> [What you have to do] Your answer should be only the lines below from the one with "Proof. solve_decision. Defined." to the one with "(points : list", repeated exactly, ends included.

> [Material provided]
Lemma generar_mapa_un_marcador_por_zona_witness :
  ∃ capa,
    generar_mapa cos_ejemplo colores_ejemplo (-5) 33 (-120) (-108)
      [VDict zona_sin_latitud; VDict zona_playa]
      = Ok capa ∧
    length (marcadores capa) = 2%nat ∧
    Forall2
      (λ z m, ∃ d,
         z = VDict d ∧
         m_lat m = default (VNum 0) (d !! "latitud") ∧
         m_lon m = default (VNum 0) (d !! "longitud") ∧
         m_id m = default (VStr "?") (d !! "id") ∧
         resolver_color (default (VStr "rojo") (d !! "color")) = Ok (m_facecolor m))
      (zonas_visibles capa) (marcadores capa) ∧
    Forall2
      (λ z f, ∃ d,
         z = VDict d ∧
         f_id f = default (VStr "?") (d !! "id") ∧
         f_nombre f = default (VStr "?") (d !! "nombre"))
      (zonas_visibles capa) (tabla capa).
Proof.
  eexists. split; [vm_compute; reflexivity|]. split; [reflexivity|].
  apply (generar_mapa_un_marcador_por_zona cos_ejemplo colores_ejemplo (-5) 33 (-120) (-108)
           [VDict zona_sin_latitud; VDict zona_playa]).
  vm_compute. reflexivity.
Defined.


(** ** The rows of the legend *)

Lemma menor_es_menor_o_igual (x y : float) :
  (x <? y)%float = true → (x <=? y)%float = true.
Proof.
  rewrite FloatAxioms.ltb_spec, FloatAxioms.leb_spec. unfold SFltb, SFleb.
  destruct (SFcompare (Prim2SF x) (Prim2SF y)) as [[]|]; intros H;
    first [discriminate H | reflexivity].
Qed.
(** *** Vocabulary of the runner properties *)

(** The environment with another answer of the [poetry] subprocess. *)
Definition withPoetryAnswer (env : Env.t) (answer : string -> string -> option string)
  : Env.t :=
  {| Env.config := Env.config env;
     Env.activeTextEditor := Env.activeTextEditor env;
     Env.setting_changeDirectoryToWorkspaceRoot := Env.setting_changeDirectoryToWorkspaceRoot env;
     Env.setting_preserveEditorFocus := Env.setting_preserveEditorFocus env;
     Env.setting_poetryPath := Env.setting_poetryPath env;
     Env.setting_virtualEnvPath := Env.setting_virtualEnvPath env;
     Env.setting_debugOptions := Env.setting_debugOptions env;
     Env.setting_codeLens := Env.setting_codeLens env;
     Env.setting_disableCodeLens := Env.setting_disableCodeLens env;
     Env.setting_configPath := Env.setting_configPath env;
     Env.globMatches := Env.globMatches env;
     Env.path_resolve := Env.path_resolve env;
     Env.execSyncIn := answer;
     Env.path_join := Env.path_join env;
     Env.path_dirname := Env.path_dirname env |}.

(** The custom virtual environment path, the empty string when unset. *)
Definition customVirtualEnvPath (env : Env.t) : string :=
  match Env.setting_virtualEnvPath env with Some p => p | None => EmptyString end.

(** An environment on [cfg] with [editor] active, every further setting
    unset, a [poetry] that answers [/venvs/calc] followed by a line end,
    globs that match nothing, and the POSIX [path.join], [path.resolve]
    and [path.dirname] on the paths used. *)
Definition plainEnv (cfg : Config.PytestRunnerConfig) (editor : option Runner.TextEditor)
  : Env.t :=
  {| Env.config := cfg;
     Env.activeTextEditor := editor;
     Env.setting_changeDirectoryToWorkspaceRoot := None;
     Env.setting_preserveEditorFocus := None;
     Env.setting_poetryPath := None;
     Env.setting_virtualEnvPath := None;
     Env.setting_debugOptions := None;
     Env.setting_codeLens := None;
     Env.setting_disableCodeLens := None;
     Env.setting_configPath := Env.NoConfigPath;
     Env.globMatches := fun _ _ => Some false;
     Env.path_resolve := fun from to => from ^^ "/" ^^ to;
     Env.execSyncIn := fun command _ =>
       if String.eqb command "poetry env info --path"
       then Some ("/venvs/calc" ^^ newline) else None;
     Env.path_join := JS.join "/";
     Env.path_dirname := fun p => Util.render (Util.dirname (tl (UtilRest.split p "/"))) |}.

(** The environment with another active editor. *)
Definition withEditor (env : Env.t) (editor : option Runner.TextEditor) : Env.t :=
  {| Env.config := Env.config env;
     Env.activeTextEditor := editor;
     Env.setting_changeDirectoryToWorkspaceRoot := Env.setting_changeDirectoryToWorkspaceRoot env;
     Env.setting_preserveEditorFocus := Env.setting_preserveEditorFocus env;
     Env.setting_poetryPath := Env.setting_poetryPath env;
     Env.setting_virtualEnvPath := Env.setting_virtualEnvPath env;
     Env.setting_debugOptions := Env.setting_debugOptions env;
     Env.setting_codeLens := Env.setting_codeLens env;
     Env.setting_disableCodeLens := Env.setting_disableCodeLens env;
     Env.setting_configPath := Env.setting_configPath env;
     Env.globMatches := Env.globMatches env;
     Env.path_resolve := Env.path_resolve env;
     Env.execSyncIn := Env.execSyncIn env;
     Env.path_join := Env.path_join env;
     Env.path_dirname := Env.path_dirname env |}.

(** The texts sent to terminals, oldest first. *)
Definition sentTexts (evs : list Session.Event) : list string :=
  flat_map (fun e => match e with Session.TextSent _ text => [text] | _ => [] end) evs.

(** The runner queues nothing for an external terminal. *)
Definition Quiet (r : Session.PytestRunner) : Prop :=
  Session.openNativeTerminal r = false /\ Session.commands r = [].

(** The world after [e] was added to the events. *)
Definition logged (e : Session.Event) (w : Session.World) : Session.World :=
  Session.mkWorld (Session.runner w)
    (Session.mkWindow (Session.created (Session.window w))
                      (Session.events (Session.window w) ++ [e]))
    (Session.calls w).

(** The terminal the runner uses next: the one it holds, or a new one. *)
Definition terminalOf (w : Session.World) : Session.Terminal :=
  match Session.terminal (Session.runner w) with
  | Some t => t
  | None => Session.Own (Session.created (Session.window w))
  end.

(** The world once the runner holds a terminal. *)
Definition withTerminal (w : Session.World) : Session.World :=
  match Session.terminal (Session.runner w) with
  | Some _ => w
  | None =>
      let t := Session.Own (Session.created (Session.window w)) in
      Session.mkWorld
        (Session.mkRunner (Session.previousCommand (Session.runner w)) (Some t)
                          (Session.openNativeTerminal (Session.runner w))
                          (Session.commands (Session.runner w)))
        (Session.mkWindow (S (Session.created (Session.window w)))
                          (Session.events (Session.window w)
                           ++ [Session.TerminalCreated t "pytest"]))
        (Session.calls w)
  end.

(** The world after [text] was sent to the runner's terminal. *)
Definition afterSending (env : Env.t) (text : string) (w : Session.World) : Session.World :=
  let t := terminalOf w in
  logged (Session.TextSent t text)
    (logged Session.TerminalCleared
       (logged (Session.TerminalShown t (Env.preserveEditorFocus env)) (withTerminal w))).

(** The text of the change of directory. *)
Definition cdCommand (env : Env.t) (dir : string) : string :=
  "cd " ^^ Util.quote (platformWin32 (Config.host (Env.config env))) dir.

(** The world after the change of directory to [dir], which is sent only
    when the setting asks for it. *)
Definition afterCd (env : Env.t) (dir : string) (w : Session.World) : Session.World :=
  if Env.changeDirectoryToWorkspaceRoot env then afterSending env (cdCommand env dir) w
  else w.

Definition remembering (p : Session.PreviousCommand) (w : Session.World) : Session.World :=
  Session.mkWorld
    (Session.mkRunner p (Session.terminal (Session.runner w))
                      (Session.openNativeTerminal (Session.runner w))
                      (Session.commands (Session.runner w)))
    (Session.window w) (Session.calls w).

Definition withCalls (c : Calls) (w : Session.World) : Session.World :=
  Session.mkWorld (Session.runner w) (Session.window w) c.

(** A call of a public method of the runner, or the closing of a terminal. *)
Inductive Call : Type :=
| RunTestsOnPath (path : string)
| RunCurrentTest (argument : option string) (options : option (list string))
                 (collectCoverageFromCurrentFile : bool)
| RunCurrentFile (options : option (list string))
| RunPreviousTest
| DebugTestsOnPath (path : string)
| DebugCurrentTest (currentTestName : option string)
| TerminalCloses (t : Session.Terminal).

Definition perform (env : Env.t) (call : Call) : Session.M unit :=
  match call with
  | RunTestsOnPath path => Session.runTestsOnPath env path
  | RunCurrentTest argument options collect =>
      Session.runCurrentTest env argument options collect
  | RunCurrentFile options => Session.runCurrentFile env options
  | RunPreviousTest => Session.runPreviousTest env
  | DebugTestsOnPath path => Session.debugTestsOnPath env path
  | DebugCurrentTest currentTestName => Session.debugCurrentTest env currentTestName
  | TerminalCloses t =>
      Session.bind (Session.emit (Session.TerminalClosed t))
                   (fun _ => Session.onDidCloseTerminal t)
  end.

(** A terminal of the runner can close only once it was created. *)
Definition possible (w : Session.World) (call : Call) : Prop :=
  match call with
  | TerminalCloses (Session.Own n) => (n < Session.created (Session.window w))%nat
  | _ => True
  end.

Definition initialWorld : Session.World :=
  Session.mkWorld Session.construct (Session.mkWindow 0 []) noCalls.

(** The worlds that calls reach from a new runner, whatever the
    environment of each call and whether the call settles or rejects. *)
Inductive Reachable : Session.World -> Prop :=
| reachable_initial : Reachable initialWorld
| reachable_step (w : Session.World) (env : Env.t) (call : Call) :
    Reachable w -> possible w call -> Reachable (snd (perform env call w)).

(** The terminal was created by the runner and has not been closed. *)
Definition Live (evs : list Session.Event) (t : Session.Terminal) : Prop :=
  In (Session.TerminalCreated t "pytest") evs /\ ~ In (Session.TerminalClosed t) evs.

(** The computation preserves [P], whether it settles or rejects. *)
Definition Keeps (P : Session.World -> Prop) {A : Type} (m : Session.M A) : Prop :=
  forall w, P w -> P (snd (m w)).

(** What may follow the events [before]: a terminal is shown or written
    to only while it is live, and the runner creates a terminal only when
    every terminal it created earlier has been closed. *)
Definition allowed (before : list Session.Event) (e : Session.Event) : Prop :=
  match e with
  | Session.TextSent t _ => Live before t
  | Session.TerminalShown t _ => Live before t
  | Session.TerminalCreated _ _ =>
      forall t' name, In (Session.TerminalCreated t' name) before ->
                      In (Session.TerminalClosed t') before
  | _ => True
  end.

Definition Orderly (evs : list Session.Event) : Prop :=
  forall before e after, evs = before ++ e :: after -> allowed before e.
(** * Key-wrap algorithms of authlib's JWE backend, and the RSA key codec

    A shallow embedding of
    [authlib/jose/rfc7518/_backends/_jwe_alg_cryptography.py] and of the
    behaviour that [tests/core/test_jose/test_jwk.py] fixes for the RSA
    branch of the key codec.

    Python values are modelled as follows: [bytes] is a list of bytes, [str]
    a [string], an [int] a [Z], a [dict] with string keys a [gmap string _].
    A call that may raise returns a [res]; the algorithms run in a small
    state-and-exception monad [M] whose state holds the operating system's
    random source and the log of the calls made to the cryptographic
    backend. *)

From Stdlib Require Import ZArith Lia Zpow_facts.
From Stdlib.Strings Require Import Byte.
From stdpp Require Import base option list gmap strings pretty.

Local Open Scope Z_scope.

(** ** Python values and exceptions *)

Abbreviation bytes := (list byte).

#[global] Instance byte_eq_dec : EqDecision byte := Byte.byte_eq_dec.

(** [len(b)] *)
Definition len (b : bytes) : Z := Z.of_nat (length b).

(** The double quote character, for messages such as
    [Missing "iv" in headers]. *)
Definition dquote : string := String (Ascii.ascii_of_nat 34) EmptyString.

(** The exceptions the module and the libraries it calls raise. *)
Inductive exn : Type :=
| ValueError (msg : string)
| AttributeError (msg : string)
| TypeError (msg : string)
| InvalidUnwrap    (* cryptography.hazmat.primitives.keywrap.InvalidUnwrap *)
| InvalidTag.      (* cryptography.exceptions.InvalidTag *)

#[global] Instance exn_eq_dec : EqDecision exn.
Proof. solve_decision. Defined.

Inductive res (A : Type) : Type :=
| Return (a : A)
| Raise (e : exn).
Arguments Return {A} a.
Arguments Raise {A} e.

Definition res_bind {A B} (r : res A) (k : A -> res B) : res B :=
  match r with
  | Return a => k a
  | Raise e => Raise e
  end.

Definition res_map {A B} (f : A -> B) (r : res A) : res B :=
  res_bind r (fun a => Return (f a)).

Definition is_Return {A} (r : res A) : bool :=
  match r with Return _ => true | Raise _ => false end.

Definition is_Raise {A} (r : res A) : bool := negb (is_Return r).

(** ** Padding schemes ([cryptography.hazmat.primitives.asymmetric.padding]) *)

Inductive hash_algorithm : Type := SHA1 | SHA256.

Definition digest_size (h : hash_algorithm) : Z :=
  match h with SHA1 => 20 | SHA256 => 32 end.

Inductive mgf : Type := MGF1 (algorithm : hash_algorithm).
(** C7 as stated fails: a response whose [forecasts] holds a [null]
    point, or is not an array, makes both builders throw; and a response
    without the field yields [null], not an empty series. *)
Lemma series_builder_throws :
  createForecastChart "ITEM001" (JObj [("forecasts", JArr [JNull])])
  = Throw TypeError
  /\ createPriceChart "ITEM001" (JObj [("forecasts", JArr [JNull])])
     = Throw TypeError
  /\ createForecastChart "ITEM001" (JObj [("forecasts", JStr "n/a")])
     = Throw TypeError
  /\ createForecastChart "ITEM001" (JObj [("model_type", JStr "arima")])
     = Normal None
  /\ ~ (forall item fd, ~ throws (createForecastChart item fd)).
Proof.
  repeat split; try reflexivity.
  intros H.
  apply (H "ITEM001" (JObj [("forecasts", JArr [JNull])])). exact I.
Qed.

(** C8.  For every sequence of points, both builders return a chart
    whose centre, upper and lower sequences and whose date axis are the
    columns of the input, point by point in the input's order; each has
    the length of the input, and the three traces share the date axis. *)
Theorem series_builder_preserves_points (item : string) (fd : JSON)
    (points : list JSON) :
  get fd "forecasts" = Some (JArr points) ->
  Forall (fun pt => pt <> JNull) points ->
  exists demand price,
    createForecastChart item fd = Normal (Some demand)
    /\ createPriceChart item fd = Normal (Some price)
    /\ series_of demand
       = Some (mkBand (column "date" points)
                 (column "demand_forecast" points)
                 (column "demand_upper" points)
                 (column "demand_lower" points))
    /\ series_of price
       = Some (mkBand (column "date" points)
                 (column "price_forecast" points)
                 (column "price_upper" points)
                 (column "price_lower" points))
    /\ Forall (fun tr => Plotly.x tr = column "date" points
                         /\ length (Plotly.x tr) = length points
                         /\ length (Plotly.y tr) = length points)
         (Plotly.data demand ++ Plotly.data price).
Proof.
  intros Hget Hpts.
  eexists. eexists.
  rewrite (createForecastChart_points item fd points Hget Hpts).
  rewrite (createPriceChart_points item fd points Hget Hpts).
  repeat split; try reflexivity.
  simpl. unfold column.
  repeat (constructor; [ simpl; rewrite ?length_map; tauto | ]).
  constructor.
Qed.

Lemma series_builder_preserves_points_witness :
  exists demand price,
    createForecastChart "ITEM001"
      (JObj [("forecasts",
              JArr [JObj [("date", JStr "2024-01-01");
                          ("demand_forecast", JNum 10)];
                    JObj [("date", JStr "2024-01-02");
                          ("demand_forecast", JNum 12)]])])
    = Normal (Some demand)
    /\ createPriceChart "ITEM001"
         (JObj [("forecasts",
                 JArr [JObj [("date", JStr "2024-01-01");
                             ("demand_forecast", JNum 10)];
                       JObj [("date", JStr "2024-01-02");
                             ("demand_forecast", JNum 12)]])])
       = Normal (Some price)
    /\ center <$> series_of demand
       = Some [Some (JNum 10); Some (JNum 12)]
    /\ axis <$> series_of price
       = Some [Some (JStr "2024-01-01"); Some (JStr "2024-01-02")].
Proof.
  destruct (series_builder_preserves_points "ITEM001"
              (JObj [("forecasts",
                      JArr [JObj [("date", JStr "2024-01-01");
                                  ("demand_forecast", JNum 10)];
                            JObj [("date", JStr "2024-01-02");
                                  ("demand_forecast", JNum 12)]])])
              [JObj [("date", JStr "2024-01-01");
                     ("demand_forecast", JNum 10)];
               JObj [("date", JStr "2024-01-02");
                     ("demand_forecast", JNum 12)]])
    as (demand & price & Hd & Hp & Hsd & Hsp & _).
  - reflexivity.
  - repeat constructor; discriminate.
  - exists demand, price. rewrite Hsd, Hsp. repeat split; assumption.
Defined.

End SeriesBuilder.

(** ** Fetch orchestration *)

Section FetchOrchestrator.

(** *** What a settlement does to the component *)

Lemma settle_slot (w : World) (id : nat) (rq : Request) (o : Outcome JSON)
    (K : Kind) :
  find_request id w = Some rq ->
  slot K (app (step w (Settle id o))) =
  match o with
  | Fulfilled d => if decide (kind rq = K) then d else slot K (app w)
  | Rejected => slot K (app w)
  end.
Proof.
  intros Hfind. cbn [step]. rewrite Hfind.
  destruct rq as [[] k], o, K; reflexivity.
Qed.

Lemma settle_error (w : World) (id : nat) (rq : Request) (o : Outcome JSON) :
  find_request id w = Some rq ->
  error (app (step w (Settle id o))) =
  match kind rq, o with
  | ForecastReq, Rejected => Some "Failed to load forecast data"
  | _, _ => error (app w)
  end.
Proof.
  intros Hfind. cbn [step]. rewrite Hfind.
  destruct rq as [[] k], o; reflexivity.
Qed.

Lemma settle_selection (w : World) (id : nat) (o : Outcome JSON) :
  selectedItem (app (step w (Settle id o))) = selectedItem (app w).
Proof.
  cbn [step]. destruct (find_request id w) as [[[] k] |], o; reflexivity.
Qed.

Lemma settle_unknown (w : World) (id : nat) (o : Outcome JSON) :
  find_request id w = None -> step w (Settle id o) = w.
Proof. intros Hfind. cbn [step]. now rewrite Hfind. Qed.

(** Starting a reload, changing the selection or clicking the button
    leaves the three result slots as they are. *)
Lemma reload_effect_slot (K : Kind) (w : World) :
  slot K (app (reload_effect w)) = slot K (app w).
Proof.
  unfold reload_effect. destruct (String.eqb _ _), K; reflexivity.
Qed.

Lemma update_selection_slot (K : Kind) (f : State -> State) (w : World) :
  (forall s, slot K (f s) = slot K s) ->
  slot K (app (update_selection f w)) = slot K (app w).
Proof.
  intros Hf. unfold update_selection.
  destruct (decide _); [ apply Hf | ].
  rewrite reload_effect_slot. apply Hf.
Qed.

Lemma step_slot (K : Kind) (w : World) (ev : Event) :
  no_fulfilment ev = true ->
  slot K (app (step w ev)) = slot K (app w).
Proof.
  destruct ev as [[its |] | item | days | m | | id [d |]];
    intros Hev; try discriminate.
  - destruct its as [| first rest]; cbn [step fetchItems_resume].
    + destruct K; reflexivity.
    + apply update_selection_slot. intros s. destruct K; reflexivity.
  - destruct K; reflexivity.
  - apply update_selection_slot. intros s. destruct K; reflexivity.
  - apply update_selection_slot. intros s. destruct K; reflexivity.
  - apply update_selection_slot. intros s. destruct K; reflexivity.
  - cbn [step]. destruct (_ || _); [ reflexivity | ]. destruct K; reflexivity.
  - destruct (find_request id w) as [rq |] eqn:Hfind.
    + now rewrite (settle_slot w id rq Rejected K Hfind).
    + now rewrite settle_unknown.
Qed.

Lemma run_slot (K : Kind) (evs : list Event) (w : World) :
  forallb no_fulfilment evs = true ->
  slot K (app (run w evs)) = slot K (app w).
Proof.
  revert w. induction evs as [| ev evs IH]; intros w Hevs; [ reflexivity | ].
  cbn [forallb] in Hevs. apply andb_true_iff in Hevs as [Hev Hevs].
  cbn [run fold_left]. fold (run (step w ev) evs).
  rewrite (IH _ Hevs). now apply step_slot.
Qed.

(** C9.  A rejected forecast request stores the error message and leaves
    [forecastData], [costAnalysis] and [metrics] untouched; more generally
    no event other than a fulfilled response changes any of the three, so
    after a new selection whose requests all fail, the results of the
    earlier selection are still in the state. *)
Theorem failed_refresh_keeps_results (w : World) (evs : list Event)
    (id : nat) (rq : Request) :
  forallb no_fulfilment evs = true ->
  find_request id (run w evs) = Some rq ->
  kind rq = ForecastReq ->
  let w' := step (run w evs) (Settle id Rejected) in
  error (app w') = Some "Failed to load forecast data"
  /\ forecastData (app w') = forecastData (app w)
  /\ costAnalysis (app w') = costAnalysis (app w)
  /\ metrics (app w') = metrics (app w).
Proof.
  intros Hevs Hfind Hkind w'. subst w'.
  split.
  - rewrite (settle_error _ _ _ _ Hfind), Hkind. reflexivity.
  - pose proof (fun K => settle_slot _ _ _ Rejected K Hfind) as Hslot.
    pose proof (fun K => run_slot K evs w Hevs) as Hrun.
    repeat split.
    + specialize (Hrun ForecastReq). specialize (Hslot ForecastReq).
      cbn [slot] in Hrun, Hslot. congruence.
    + specialize (Hrun CostReq). specialize (Hslot CostReq).
      cbn [slot] in Hrun, Hslot. congruence.
    + specialize (Hrun MetricsReq). specialize (Hslot MetricsReq).
      cbn [slot] in Hrun, Hslot. congruence.
Qed.

Lemma failed_refresh_keeps_results_witness :
  let w' :=
    step (run loaded_world [SelectModel "arima"; Settle 4 Rejected])
      (Settle 3 Rejected) in
  error (app w') = Some "Failed to load forecast data"
  /\ forecastData (app w') = sample_forecast
  /\ costAnalysis (app w') = JObj [("avg_cost", JNum 4)]
  /\ metrics (app w') = sample_metrics.
Proof.
  apply (failed_refresh_keeps_results loaded_world
           [SelectModel "arima"; Settle 4 Rejected] 3
           (mkReq ForecastReq (mkKey "ITEM001" 90 "arima")));
    reflexivity.
Defined.

(** C2, as the code has it.  A rejected forecast request puts the message
    "Failed to load forecast data" on the screen; the charts and the model
    card stay as they were before the failure, so they are absent exactly
    when no forecast response was in [forecastData] before it. *)
Theorem failed_forecast_error_and_charts (w : World) (id : nat)
    (rq : Request) :
  find_request id w = Some rq ->
  kind rq = ForecastReq ->
  let w' := step w (Settle id Rejected) in
  error_card (render (app w')) = Some "Failed to load forecast data"
  /\ charts (render (app w')) = charts (render (app w))
  /\ model_information (render (app w'))
     = model_information (render (app w))
  /\ (charts (render (app w')) = None
      <-> truthy (forecastData (app w)) = false).
Proof.
  intros Hfind Hkind w'. subst w'.
  pose proof (settle_error _ _ _ Rejected Hfind) as Herr.
  rewrite Hkind in Herr.
  pose proof (settle_slot _ _ _ Rejected ForecastReq Hfind) as Hfd.
  pose proof (settle_selection w id Rejected) as Hsel.
  cbn [slot] in Hfd.
  unfold render. cbn [error_card charts model_information].
  rewrite Herr, Hfd, Hsel. repeat split.
  - destruct (truthy (forecastData (app w))); [ discriminate | reflexivity ].
  - intros ->. reflexivity.
Qed.

Lemma failed_forecast_error_and_charts_witness :
  let w' := step (step initial_world (SelectItem "ITEM001"))
              (Settle 0 Rejected) in
  error_card (render (app w')) = Some "Failed to load forecast data"
  /\ charts (render (app w')) = None.
Proof.
  destruct (failed_forecast_error_and_charts
              (step initial_world (SelectItem "ITEM001")) 0
              (mkReq ForecastReq (mkKey "ITEM001" 90 "prophet"))
              eq_refl eq_refl) as (Herr & _ & _ & Hcharts).
  split; [ exact Herr | ]. apply Hcharts. reflexivity.
Defined.


(** *** Request numbers *)

Lemma fresh_ids_same (w w' : World) :
  inflight w' = inflight w -> next_id w' = next_id w ->
  fresh_ids w -> fresh_ids w'.
Proof. unfold fresh_ids. intros -> ->. tauto. Qed.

> [Solution for this exercise]
Proof. solve_decision. Defined.

Inductive res (A : Type) : Type :=
| Return (a : A)
| Raise (e : exn).
Arguments Return {A} a.
Arguments Raise {A} e.

Definition res_bind {A B} (r : res A) (k : A -> res B) : res B :=
  match r with
  | Return a => k a
  | Raise e => Raise e
  end.

Definition res_map {A B} (f : A -> B) (r : res A) : res B :=
  res_bind r (fun a => Return (f a)).

Definition is_Return {A} (r : res A) : bool :=
  match r with Return _ => true | Raise _ => false end.

Definition is_Raise {A} (r : res A) : bool := negb (is_Return r).

(** ** Padding schemes ([cryptography.hazmat.primitives.asymmetric.padding]) *)

Inductive hash_algorithm : Type := SHA1 | SHA256.

Definition digest_size (h : hash_algorithm) : Z :=
  match h with SHA1 => 20 | SHA256 => 32 end.

Inductive mgf : Type := MGF1 (algorithm : hash_algorithm).
(** C7 as stated fails: a response whose [forecasts] holds a [null]
    point, or is not an array, makes both builders throw; and a response
    without the field yields [null], not an empty series. *)
Lemma series_builder_throws :
  createForecastChart "ITEM001" (JObj [("forecasts", JArr [JNull])])
  = Throw TypeError
  /\ createPriceChart "ITEM001" (JObj [("forecasts", JArr [JNull])])
     = Throw TypeError
  /\ createForecastChart "ITEM001" (JObj [("forecasts", JStr "n/a")])
     = Throw TypeError
  /\ createForecastChart "ITEM001" (JObj [("model_type", JStr "arima")])
     = Normal None
  /\ ~ (forall item fd, ~ throws (createForecastChart item fd)).
Proof.
  repeat split; try reflexivity.
  intros H.
  apply (H "ITEM001" (JObj [("forecasts", JArr [JNull])])). exact I.
Qed.

(** C8.  For every sequence of points, both builders return a chart
    whose centre, upper and lower sequences and whose date axis are the
    columns of the input, point by point in the input's order; each has
    the length of the input, and the three traces share the date axis. *)
Theorem series_builder_preserves_points (item : string) (fd : JSON)
    (points : list JSON) :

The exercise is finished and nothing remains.